One thing that’s come up in multiple conversations is the importance of preservation. I’ve written before about my deep belief in film preservation as well as presentation, and this year, from the Women’s Club to the Hollywood Heritage Museum, I am being constantly reminded of how it’s not just films that need attention from film fans. There are only so many links to our past, and in a time where these buildings take up valuable property where assholes can make a quick buck, standing up and fighting for them is so important.

Anyway, enough of my preaching. Here’s some random photos of me hanging out with people because life is good:

Random Tweet Selection from Wednesday

Next: The Fest Begins!

And if you see me or my wife around the festival, you can ask for a free pin from one of us! She’ll have The Merry Widow, I’ll have Girls About Town, and if you back me on Patreon, you’ll get the Scarface one.

If you’re interested in following more of my up-to-the-minute coverage of this year’s TCMFF, follow along on my Twitter feed, @PreCodeDotCom. And, if you want some exclusive content and pictures, consider joining my Patreon for just $1 a month! This currently includes Mike Kaplan talking about the Red Headed Woman and What Price Hollywood? posters, as well as Hollywood Heritage President Richard Adkins talking about the history of the museum and Hollywood.

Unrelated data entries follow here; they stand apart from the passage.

Definition revert_addPreimage (hash : Hash) : ME unit :=
  s ← get;
  match hashToPreimageIndex s !! hash with
  | None => mret tt
  | Some idx =>
      let m := delete hash (hashToPreimageIndex s) in
      if (length (preimages s) =? 1)%nat then
        modify (λ s, set_preimages [] (set_hashToPreimageIndex m s))
      else if (length (preimages s) =? 0)%nat then panic
      else
        let '(l, m) := shift_left pHash idx (preimages s) m in
        modify (λ s, set_preimages l (set_hashToPreimageIndex m s))
  end.

Definition revert_addLog : ME unit :=
  l ← GetLogs;
  (if (length l <=? 1)%nat then DeleteLogs else SetLogs (take (pred (length l)) l));;
  modify (λ s, set_logSize (uint64 (logSize s - 1)) s).

(** journalEntry.revert *)
Definition revert (entry : journalEntry) : ME unit :=
  match entry with
  | createObjectChange a => revert_createObject a
  | resetObjectChange prev => setStateObject prev
  | suicideChange a prev prevBalance =>
      o ← getStateObject a;
      match o with
      | None => mret tt
      | Some so =>
          assign a (set_suicided prev so);;
          p ← GetParams;
          so_setBalance a (EvmDenom p) prevBalance
      end
  | balanceChange a prev =>
      p ← GetParams;
      must_object a;;
      so_setBalance a (EvmDenom p) prev
  | nonceChange a prev =>
      so ← must_object a;
      assign a (obj_setNonce prev so)
  | storageChange a key prevValue =>
      so ← must_object a;
      so ← lift (obj_setState key prevValue so);
      assign a so
  | codeChange a prevCode prevHash =>
      so ← must_object a;
      assign a (obj_setCode (BytesToHash prevHash) prevCode so)
  | refundChange prev => modify (set_refund prev)
  | addLogChange _ => revert_addLog
  | addPreimageChange hash => revert_addPreimage hash
  | touchChange _ => mret tt
  | accessListAddAccountChange a => modify (λ s, set_csAccessList (DeleteAddress a (csAccessList s)) s)
  | accessListAddSlotChange a slot =>
      s ← get;
      al ← lift (DeleteSlot a slot (csAccessList s));
      modify (set_csAccessList al)
  end.

(** Drops the dirty tracking that the entry induced. *)
Definition undirty (entry : journalEntry) (j : journal) : outcome journal :=
  match dirtied entry with
  | None => Ok j
  | Some addr =>
      j ← substractDirty addr j;
      n ← getDirty addr j;
      if (n =? 0)%Z then deleteDirty addr j else Ok j
  end.

Fixpoint revert_entries (l : list journalEntry) : ME unit :=
  match l with
  | [] => mret tt
  | entry :: l =>
      revert entry;;
      s ← get;
      j ← lift (undirty entry (csJournal s));
      modify (set_csJournal j);;
      revert_entries l
  end.

(** journal.revert: from the last entry down to the one at the snapshot. *)
Definition journal_revert (snapshot : nat) : ME unit :=
  s ← get;
  revert_entries (reverse (drop snapshot (entries (csJournal s))));;
  modify (λ s, set_csJournal (set_entries (take snapshot (entries (csJournal s))) (csJournal s)) s).

(** *** Snapshots *)

Definition Snapshot : ME Z :=
  s ← get;
  let id := nextRevisionID s in
  modify (set_nextRevisionID (id + 1));;
  modify (set_validRevisions (validRevisions s ++ [MkRevision id (jlength (csJournal s))]));;
  mret id.

Definition RevertToSnapshot (revID : Z) : ME unit :=
  s ← get;
  let revs := validRevisions s in
  let idx := Search (length revs) (λ i, match revs !! i with Some r => (rId r >=? revID)%Z | None => false end) in
  match revs !! idx with
  | None => panic
  | Some r =>
      if negb (rId r =? revID)%Z then panic
      else
        journal_revert (journalIndex r);;
        modify (λ s, set_validRevisions (take idx (validRevisions s)) s)
  end.

(** *** Writing back *)

Definition clearJournalAndRefund : ME unit :=
  modify (λ s, set_refund 0 (set_validRevisions [] (set_csJournal newJournal s))).

(** The account's coins are set to themselves: the balance of the object is the one of its
    account.  A balance of zero drops a coin of amount zero. *)
Definition updateStateObject (idx : nat) : ME unit :=
  p ← GetParams;
  so ← object_at idx;
  let newBalance := MkCoin (EvmDenom p) (obj_Balance (EvmDenom p) so) in
  throw_if (negb (Coins.CoinIsValid newBalance)) EvmErr.ErrPlain;;
  throw_if (Auth.BlacklistedAddr (aAddress (account so))) EvmErr.ErrPlain;;
  let coins := aCoins (account so) in
  let balance := Coins.AmountOf coins (Denom newBalance) in
  let coins := if Dec.IsZero balance || negb (Dec.Equal balance (Amount newBalance))
               then Coins.Add coins [newBalance] else coins in
  let so := set_account (set_aCoins coins (account so)) so in
  put_object idx so;;
  modify (λ s, set_ctx (set_accounts (Auth.SetAccount (EthAcc (account so)) (accounts (ctx s))) (ctx s)) s).

Definition deleteStateObject (idx : nat) : ME unit :=
  so ← object_at idx;
  put_object idx (set_deleted true so);;
  modify (λ s, set_ctx (set_accounts (Auth.RemoveAccount (EthAcc (account so)) (accounts (ctx s))) (ctx s)) s).

Definition obj_is_empty (so : stateObject) : ME bool := p ← GetParams; mret (obj_empty (EvmDenom p) so).

(** Commit: one object of the slice. *)
Definition commit_object (deleteEmptyObjects : bool) (idx : nat) : ME unit :=
  s ← get;
  e ← lift (or_panic (stateObjects s !! idx));
  let so := seObject e in
  let isDirty := bool_decide (seAddress e ∈ stateObjectsDirty s) in
  dead ← (if suicided so then mret true
          else if isDirty && deleteEmptyObjects then obj_is_empty so else mret false);
  (if dead : bool then deleteStateObject idx
   else if isDirty then
     (if match code so with Some _ => dirtyCode so | None => false end then
        modify (λ s, set_ctx (obj_commitCode (ctx s) so) s);;
        put_object idx (set_dirtyCode false so)
      else mret tt);;
     updateStateObject idx
   else mret tt);;
  modify (λ s, set_stateObjectsDirty (stateObjectsDirty s ∖ {[seAddress e]}) s).

(** defer csdb.clearJournalAndRefund() *)
Definition deferred {A} (last : CommitStateDB → CommitStateDB) (m : ME A) : ME A := λ s,
  let '(r, s) := m s in (r, last s).

Definition Commit (deleteEmptyObjects : bool) : ME unit :=
  deferred (λ s, snd (clearJournalAndRefund s))
    (s ← get;
     modify (set_stateObjectsDirty (stateObjectsDirty s ∪ list_to_set (dAddress <$> dirties (csJournal s))));;
     mapM_ (commit_object deleteEmptyObjects) (seq 0 (length (stateObjects s)))).

(** Finalise: one dirty address. *)
Definition finalise_one (deleteEmptyObjects : bool) (d : dirty) : ME unit :=
  s ← get;
  match addressToObjectIndex s !! dAddress d with
  | None => mret tt
  | Some idx =>
      so ← object_at idx;
      dead ← (if suicided so then mret true
              else if deleteEmptyObjects then obj_is_empty so else mret false);
      (if dead : bool then deleteStateObject idx
       else
         s ← get;
         '(st, so) ← lift (obj_commitState (ctx s) so);
         modify (set_ctx st);;
         put_object idx so;;
         updateStateObject idx);;
      modify (λ s, set_stateObjectsDirty ({[dAddress d]} ∪ stateObjectsDirty s) s)
  end.

Definition Finalise (deleteEmptyObjects : bool) : ME unit :=
  s ← get;
  mapM_ (finalise_one deleteEmptyObjects) (dirties (csJournal s));;
  clearJournalAndRefund;;
  DeleteLogs.

Definition IntermediateRoot (deleteEmptyObjects : bool) : ME Hash :=
  Finalise deleteEmptyObjects;; mret zeroHash.

(** *** Auxiliary *)

(** UpdateAccounts: one object.  The source compares the pointers of two big integers, which
    always differ, so the account is replaced whenever its balance is valid. *)
Definition update_account (idx : nat) : ME unit :=
  s ← get;
  e ← lift (or_panic (stateObjects s !! idx));
  match Auth.GetAccount (accounts (ctx s)) (seAddress e) with
  | Some (EthAcc acc) =>
      p ← GetParams;
      let balance := MkCoin (EvmDenom p) (Coins.AmountOf (aCoins acc) (EvmDenom p)) in
      if Coins.CoinIsValid balance || negb (obj_Nonce (seObject e) =? aSequence acc)%Z
      then put_object idx (set_account acc (seObject e)) else mret tt
  | _ => mret tt
  end.
Definition UpdateAccounts : ME unit :=
  s ← get;
  mapM_ update_account (seq 0 (length (stateObjects s))).

Definition ClearStateObjects : ME unit :=
  modify (λ s, set_stateObjectsDirty ∅ (set_addressToObjectIndex ∅ (set_stateObjects [] s))).

Definition Reset : ME unit :=
  ClearStateObjects;;
  modify (λ s, set_txIndex 0 (set_bhash zeroHash (set_thash zeroHash s)));;
  modify (set_logSize 0);;
  modify (λ s, set_hashToPreimageIndex ∅ (set_preimages [] s));;
  modify (λ s, set_params None (set_csAccessList newAccessList s));;
  clearJournalAndRefund.

Definition Prepare (th bh : Hash) (txi : Z) : ME unit :=
  modify (λ s, set_txIndex txi (set_bhash bh (set_thash th s))).
Definition SetLogSize (n : Z) : ME unit := modify (set_logSize n).
Definition GetLogSize : ME Z := gets logSize.

(** ForEachStorage: the callback changes an accumulator and says whether to stop.  The
    iterator gives the slots of the address in the order of their keys. *)
Definition stored_slots (addr : Address) (st : Store) : list (Hash * bytes) :=
  omap (λ kv : (Address * Hash) * bytes, if bool_decide (fst (fst kv) = addr) then Some (snd (fst kv), snd kv) else None)
    (keyed_sorted (λ k : Address * Hash, fst k +:+ HashBytes (snd k)) (storage st)).

Fixpoint each_slot {A} (l : list (Hash * bytes)) (so : stateObject) (cb : Hash → Hash → A → A * bool) (a : A)
    : outcome A :=
  match l with
  | [] => Ok a
  | (key, raw) :: l =>
      value ← (match keyToDirtyStorageIndex so !! key with
               | Some idx => st ← or_panic (dirtyStorage so !! idx); Ok (Value st)
               | None => Ok (BytesToHash raw)
               end);
      let '(a, stop) := cb key value a in
      if stop : bool then Ok a else each_slot l so cb a
  end.

Definition ForEachStorage {A} (addr : Address) (cb : Hash → Hash → A → A * bool) (a : A) : ME A :=
  o ← getStateObject addr;
  match o with
  | None => mret a
  | Some so => s ← get; lift (each_slot (stored_slots addr (ctx s)) so cb a)
  end.

End statedb.
End Evm.
Lemma op_AddSlot a slot : op_ok (AddSlotToAccessList a slot).
Proof.
  intros s b s' Hi Hr. unfold AddSlotToAccessList in Hr. rewrite (bind_eq _ _ s s s) in Hr by done.
  pose proof (wf_access _ (inv_wf _ Hi)) as Hal. destruct (AddSlot a slot (csAccessList s)) as [r al] eqn:Es.
  assert (∀ al t, csAccessList t = al → ∀ al', DeleteSlot a slot al = Ok al' →
    revert (accessListAddSlotChange a slot) t = (Ok tt, set_csAccessList al' t)) as Hdel.
  { intros al0 t Et al' Ed. unfold revert, get, lift, mbind, M_bind. cbn. by rewrite Et, Ed. }
  destruct (AddSlot_cases a slot _ _ _ Hal Es) as [(-> & Ha & ->)|[(-> & Hal' & Hd)|(-> & ->)]]; cbn in Hr.
  - rewrite (bind_eq _ _ s tt (set_csAccessList (with_slots a slot (csAccessList s)) s)) in Hr by done.
    destruct (op_access (accessListAddAccountChange a) s (with_address a (csAccessList s)) Hi) as (s1 & E1 & Hi1 & Hj1).
    { by apply with_address_ok. }
    { intros t Et. unfold revert, modify. by rewrite Et, with_address_undo. }
    destruct (op_access (accessListAddSlotChange a slot) _ (with_slots a slot (csAccessList s)) Hi1) as (s2 & E2 & Hi2 & Hj2).
    { by apply with_slots_ok. }
    { intros t Et. eapply Hdel; [exact Et|]. apply with_slots_undo. }
    rewrite append_access in E2. destruct (journal_append (accessListAddSlotChange a slot) s1) as [r2 s2'] eqn:E3.
    injection E2 as -> <-. unfold mbind in Hr. unfold M_bind in Hr. rewrite append_access, E1 in Hr.
    rewrite append_access, E3 in Hr. injection Hr as <- <-. split; [exact Hi2|]. eapply journaled_trans; [exact Hj1|exact Hj2].
  - rewrite (bind_eq _ _ s tt (set_csAccessList al s)) in Hr by done.
    destruct (op_access (accessListAddSlotChange a slot) s al Hi Hal') as (s1 & E1 & Hi1 & Hj1).
    { intros t Et. by eapply Hdel. }
    rewrite (bind_eq _ _ _ tt (set_csAccessList al s)) in Hr by done. rewrite append_access, E1 in Hr. by injection Hr as <- <-.
  - rewrite (bind_eq _ _ s tt s) in Hr by by destruct s. by apply (op_ret tt s b s' Hi).
Qed.

(** ** The interface of the virtual machine *)

(** What the virtual machine asks. *)
Inductive query :=
| QBalance (a : Address) | QNonce (a : Address) | QCode (a : Address) | QCodeSize (a : Address) | QCodeHash (a : Address)
| QState (a : Address) (k : Hash) | QCommittedState (a : Address) (k : Hash) | QSuicided (a : Address)
| QEmpty (a : Address) | QExist (a : Address) | QRefund | QLogs | QPreimages
| QAddressInAccessList (a : Address) | QSlotInAccessList (a : Address) (k : Hash).

Inductive answer :=
| ANum (n : Z) | ABytes (b : option bytes) | AHash (h : Hash) | ABool (b : bool) | ABools (b c : bool)
| ALogs (l : list Log) | APreimages (m : gmap Hash bytes).

Definition answered {A} (f : A → answer) (m : ME A) : ME answer := x ← m; mret (f x).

5 Replies to “Pre-TCMFF 2018: “Preservation without access is pointless.””

  1. Danny… It’s Billy Barty, not Barry. Regardless, you do it so well. Thank you for each step of the way. Wish I was there but no longer in this lifetime. Maybe next. Say hello to the shadows of Gary Cooper and Ingrid Bergman for me.

  2. I always look forward to reading your TCMFF blog posts every year 🙂 Dude, those film posters look incredible – especially the Red Headed Woman one! Jesus …

  3. I like how you are organizing your posts this year, makes them so easy to browse. And uh, thanks for sharing my tweet with the typo. I guess it’s the sentiment that counts?